La Bourse de Londres était proche de l'équilibre (+0,04%) en début de séance au lendemain d'un fort rebond et malgré le feu vert donné par le Royaume-Uni au déploiement du vaccin Pfizer/BioNTech. Vers 08H20 GMT, l'indice FTSE-100 des principales valeurs prenait 2,21 points à 6.386,94 points. Le marché britannique faiblissait après avoir grimpé de près de 2 % et alors même que "les bonnes nouvelles sont là", note Fiona Cincotta, analyste chez City Index. "Les annonces autour des vaccins ont été le moteur de la performance exceptionnelle des marchés en novembre, puisqu'ils sont le moyen le plus sûr et le plus rapide de renouer avec les niveaux de croissance d'avant la pandémie", selon Mme Cincotta.

La Bourse de Paris faisait une pause (-0,30%) en attendant des statistiques européenne et américaine très suivies sur l'emploi, dans la foulée d'un mois de novembre éclatant. L'indice CAC 40 reculait de 16,82 points à 5.564,82 points à 09H16 (08H16 GMT). La veille, il avait fini en hausse de 1,14%.

La Bourse de Francfort évoluait en baisse, le Dax cédant 0,46%, freinée par la hausse de l'euro dans un contexte toujours incertain avec la pandémie de coronavirus. Vers 08H29 GMT, l'indice vedette reculait de 62,22 points, à 13.320,08 points.
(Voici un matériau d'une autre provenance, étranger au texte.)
Lemma loop_spec deep laps recurse fuel s p dfd path len dep r w :
  walks deep laps recurse -> BC_IO_MAX_PATH_LENGTH - len <= deep + 1 ->
  wf_world w -> heap w !! p = Some (OReader r) -> reader_ok r -> state_ok s -> path_ok path len ->
  laps_enough laps w -> (turns r w < laps)%nat -> (turns r w < fuel)%nat ->
  wp (sequential_loop config stack recurse fuel laps s p dfd path len dep)
    (fun s' w' => exists r', evolved (<[p := OReader r']> (heap w)) nothing w w' /\ state_ok s') w.
Proof.
  intros Hrec Hdeep. revert s r w. induction fuel as [|fuel IH];
    intros s r w Hwf Hp Hr Hs Hpath Hlaps Hturns Hfuel; [lia|]. cbn [sequential_loop].
  assert (Hstay : forall s', state_ok s' -> exists r', evolved (<[p := OReader r']> (heap w)) nothing w w /\ state_ok s').
  { intros s' Hs'. exists r. split; [|done]. rewrite insert_id by done. by apply evolved_refl. }
  destruct (visit_failed s) eqn:Ef; [apply wp_ret; by apply Hstay|].
  assert (Hrun : running s) by (unfold state_ok in Hs; by rewrite Ef in Hs).
  pose proof (should_stop_running s Hrun) as Hrun'.
  destruct (bc_io_walk_sequential_should_stop config s) as [stop s1]. simpl in Hrun'.
  destruct stop; [apply wp_ret; by apply Hstay, running_ok|]. clear Hrun Hs Ef.
  apply wp_bind. eapply wp_load_reader; [done|].
  apply wp_bind. eapply wp_mono; [by apply next_spec|]. intros [answer r1] w1.
  intros (Hq & Htr & Hr1 & _ & Hle & Hans). apply wp_bind.
  pose proof (evolved_quiet _ _ Hq Hwf) as [Hh1 Hd1 Hwf1 Hp1].
  eapply wp_store; [by rewrite Hh1|]. rewrite Hh1.
  set (w2 := mk_world _ _ _ _ _).
  assert (He2 : evolved (<[p := OReader r1]> (heap w)) nothing w w2).
  { split; [done|exact Hd1| |done]. unfold wf_world in *. simpl. rewrite Hh1 in Hwf1.
    rewrite dom_insert_L. apply elem_of_dom_2 in Hp. set_solver. }
  assert (Hdone : forall s', state_ok s' ->
    exists r', evolved (<[p := OReader r']> (heap w)) nothing w w2 /\ state_ok s') by (by exists r1).
  destruct answer as [[e|]|].
  - destruct Hans as [Hlt (d & Htells & Hd & _)].
    assert (Hreach : forall s' w', evolved (heap w2) nothing w2 w' -> state_ok s' ->
      evolved (<[p := OReader r1]> (heap w)) nothing w w').
    { intros s' w' He' _. rewrite (evolved_heap _ _ _ _ He2) in He'.
      eapply evolved_ext; [eapply evolved_trans; [exact He2|exact He']|done|intros x; unfold nothing; lia]. }
    apply (entry_then deep laps recurse s1 dfd path len dep e d w2); try done.
    + apply He2.
    + eapply laps_enough_later; [apply He2|done].
    + intros s' w4 He4 Hs'. pose proof (Hreach s' w4 He4 Hs') as He. pose proof (evolved_heap _ _ _ _ He) as Hh4.
      assert (Hturns4 : (turns r1 w4 <= turns r1 w1)%nat).
      { unfold turns. pose proof (evolved_patience _ _ _ _ He4) as Hpat4. simpl in Hpat4. lia. }
      eapply wp_mono; [apply (IH s' r1 w4)|]; try done; try lia.
      * apply He.
      * rewrite Hh4. by simplify_map_eq.
      * eapply laps_enough_later; [|done]. apply He.
      * intros s2 w5 (r2 & He5 & Hs2). exists r2. split; [|done].
        eapply evolved_ext; [eapply evolved_trans; [exact He|exact He5]| |intros x; unfold nothing; lia].
        by rewrite Hh4, insert_insert_eq.
    + intros s' w4 He4 Hs'. exists r1. split; [by eapply Hreach|done].
  - apply wp_ret. by apply Hdone, running_ok.
  - apply wp_ret. by apply Hdone, running_ok, report_error_running.
Qed.
Lemma add_stats_nil t : small_stats t -> add_stats t [] = t.
Proof.
  intros (? & ? & ? & ?). unfold add_stats, tally. simpl. change (zlen []) with 0. rewrite !Z.add_0_r.
  rewrite !wrap64_small by done. by destruct t.
Qed.

Lemma noted_nothing s : small_stats (walk_stats s) -> noted [] s s.
Proof. intros Hs. split_and!; [by rewrite app_nil_r|by rewrite add_stats_nil|done]. Qed.

Lemma add_stats_small t evs : small_stats (add_stats t evs).
Proof. split_and!; apply wrap64_range. Qed.

Lemma noted_small evs s s' : noted evs s s' -> small_stats (walk_stats s').
Proof. intros (_ & -> & _). apply add_stats_small. Qed.

(** One event. *)
Lemma noted_one ev s s' :
  small_stats (walk_stats s) -> client s' = client s ++ told [ev] ->
  walk_stats s' =
    (match ev with
     | TDirectory _ _ => count_directory
     | TVisit e => if decide (kind e = BC_IO_WALK_ENTRY_FILE) then count_file else id
     | TSkip _ => count_skipped
     | TError _ _ _ => count_error
     end) (walk_stats s) -> visit_failed s' = visit_failed s -> noted [ev] s s'.
Proof.
  intros (Hf & Hd & Hk & He) Hc Hst Hfail. split_and!; [done| |done]. rewrite Hst. clear Hst Hc.
  unfold add_stats, tally. destruct (walk_stats s) as [f d k e], ev as [p n|x|x|p st er]; simpl in *.
  all: change (zlen [_]) with 1; change (zlen []) with 0; rewrite ?Z.add_0_r.
  all: try by rewrite !(wrap64_small _) by done.
  all: unfold count_directory, count_skipped, count_error, count_file; simpl.
  2: { rewrite <- decide_bool_decide. case_decide; simpl; change (zlen [_]) with 1;
         change (zlen []) with 0; rewrite ?Z.add_0_r;
         by rewrite ?(wrap64_small d), ?(wrap64_small k), ?(wrap64_small e), ?(wrap64_small f). }
  all: by rewrite ?(wrap64_small d), ?(wrap64_small k), ?(wrap64_small e), ?(wrap64_small f).
Qed.

Lemma noted_refl_client (s : state) : set_client (client s) s = s.
Proof. by destruct s. Qed.

(** What the verdict on an entry is, against the tour of the entry. *)
Definition verdict_tours (T : list Z -> Z -> list tour_event) (path : list Z)
    (evs : list tour_event) (s : state) (v : verdict) : Prop :=
  match v with
  | Continue s' => noted evs s s' /\ cost evs = 0%nat
  | Break _ => False
  | Descend s' block len' dep' => exists e, noted [TVisit e] s s' /\
      evs = TVisit e :: T path dep' /\ holds_path block len' path /\
      zlen path < BC_IO_MAX_PATH_LENGTH
  end.
(* ===== verification/Concurrency.v ===== *)
(** * What the parallel walk uses of bc-concurrency

    A bounded queue of entries (of a type [E]) and the number of workers of a
    concurrency context.  A queue has an address, which is created and destroyed,
    and a state; pushing and popping are atomic. *)

From S2P Require Import Prelude Platform Objects Machine.

Class Concurrency (PF : Platform) (E : Type) := {
  qstate : Type;
  queue_create : pstate -> Z -> Z -> option (Z * qstate) * pstate;
  queue_destroy : pstate -> Z -> pstate;
  queue_push : qstate -> E -> bool * qstate;
  queue_pop : qstate -> option E * qstate;
  effective_worker_count : Z;
  contents : qstate -> list E;
  slots : qstate -> Z;
}.

(** A new queue is empty; a push adds its entry or changes nothing, and a queue
    never holds more entries than it has slots; a pop takes out some entry or
    changes nothing.  Whether a push or pop succeeds is left open. *)
Class ConcurrencyLaws {PF : Platform} {E} (CC : Concurrency PF E) : Prop := {
  queue_create_empty m size n a q m' :
    queue_create m size n = (Some (a, q), m') -> contents q = [] /\ 0 <= slots q;
  queue_create_live m size n r m' : queue_create m size n = (r, m') -> live m' = live m;
  queue_destroy_live m a : live (queue_destroy m a) = live m;
  queue_push_true q e q' :
    queue_push q e = (true, q') ->
    contents q' ≡ₚ e :: contents q /\ zlen (contents q') <= slots q /\ slots q' = slots q;
  queue_push_false q e q' :
    queue_push q e = (false, q') -> contents q' = contents q /\ slots q' = slots q;
  queue_pop_some q e q' :
    queue_pop q = (Some e, q') -> contents q ≡ₚ e :: contents q' /\ slots q' = slots q;
  queue_pop_none q q' :
    queue_pop q = (None, q') -> contents q' = contents q /\ slots q' = slots q;
}.

(** Needed for progress only: a pop does not fail on a queue with entries. *)
Class PopsWhenFilled {PF : Platform} {E} (CC : Concurrency PF E) : Prop :=
  pop_filled q q' : queue_pop q = (None, q') -> contents q = [].

Section queue_calls.
Context {PF : Platform} {E : Type} {CC : Concurrency PF E}.

Definition bc_concurrency_queue_create (size n : Z) : M (option (Z * qstate)) := fun w =>
  match queue_create (mem w) size n with
  | (Some (a, q), m) => Done (Some (a, q), after_alloc w m (heap w) [EvQueueNew a])
  | (None, m) => Done (None, after_alloc w m (heap w) [])
  end.

Definition bc_concurrency_queue_destroy (a : Z) : M unit := fun w =>
  Done (tt, after_alloc w (queue_destroy (mem w) a) (heap w) [EvQueueFree a]).
End queue_calls.

(** ** A concrete queue: first in, first out, with as many slots as asked for *)

Definition fifo_push {E} (q : list E * Z) (e : E) : bool * (list E * Z) :=
  if decide (zlen q.1 < q.2) then (true, (q.1 ++ [e], q.2)) else (false, q).
Definition fifo_pop {E} (q : list E * Z) : option E * (list E * Z) :=
  match q.1 with
  | [] => (None, q)
  | e :: es => (Some e, (es, q.2))
  end.

Definition fifo (PF : Platform) (E : Type) (workers : Z) : Concurrency PF E := {|
  qstate := list E * Z;
  queue_create m _ n := (Some (8192, ([], Z.max 0 n)), m);
  queue_destroy m _ := m;
  queue_push := fifo_push;
  queue_pop := fifo_pop;
  effective_worker_count := workers;
  contents q := q.1;
  slots q := q.2;
|}.

Lemma fifo_laws PF E workers : ConcurrencyLaws (fifo PF E workers).
Proof.
  split; simpl.
  - intros ? ? n a q m' [= <- <- <-]. simpl. split; [done|lia].
  - by intros ? ? ? r m' [= <- <-].
  - done.
  - unfold fifo_push. intros q e q'. case_decide; [|done]. intros [= <-]. simpl. rewrite zlen_app.
    change (zlen [e]) with 1. split_and!; [by rewrite Permutation_app_comm|lia|done].
  - unfold fifo_push. intros q e q'. case_decide; [done|]. by intros [= <-].
  - unfold fifo_pop. intros [[|e' es] n] e q'; simpl; [done|]. intros [= <- <-]. done.
  - unfold fifo_pop. intros [[|e' es] n] q'; simpl; [|done]. by intros [= <-].
Qed.

Lemma fifo_pops PF E workers : PopsWhenFilled (fifo PF E workers).
Proof. intros [[|e es] n] q'; simpl; done. Qed.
Le MDax des valeurs moyennes lâchait de son côté 0,19%, à 29.296,35 points. "L'appréciation de l'euro remplace la pandémie en tant que frein pour une hausse vers un record" du Dax, note Milan Cutkovic, analyste chez AxiTrader. 

L'euro a grimpé mardi à son plus haut niveau en un an et demi face au dollar, valeur refuge affaiblie par l'optimisme qui règne sur les marchés et les mesures d'assouplissement monétaire de la Réserve fédérale américaine (Fed).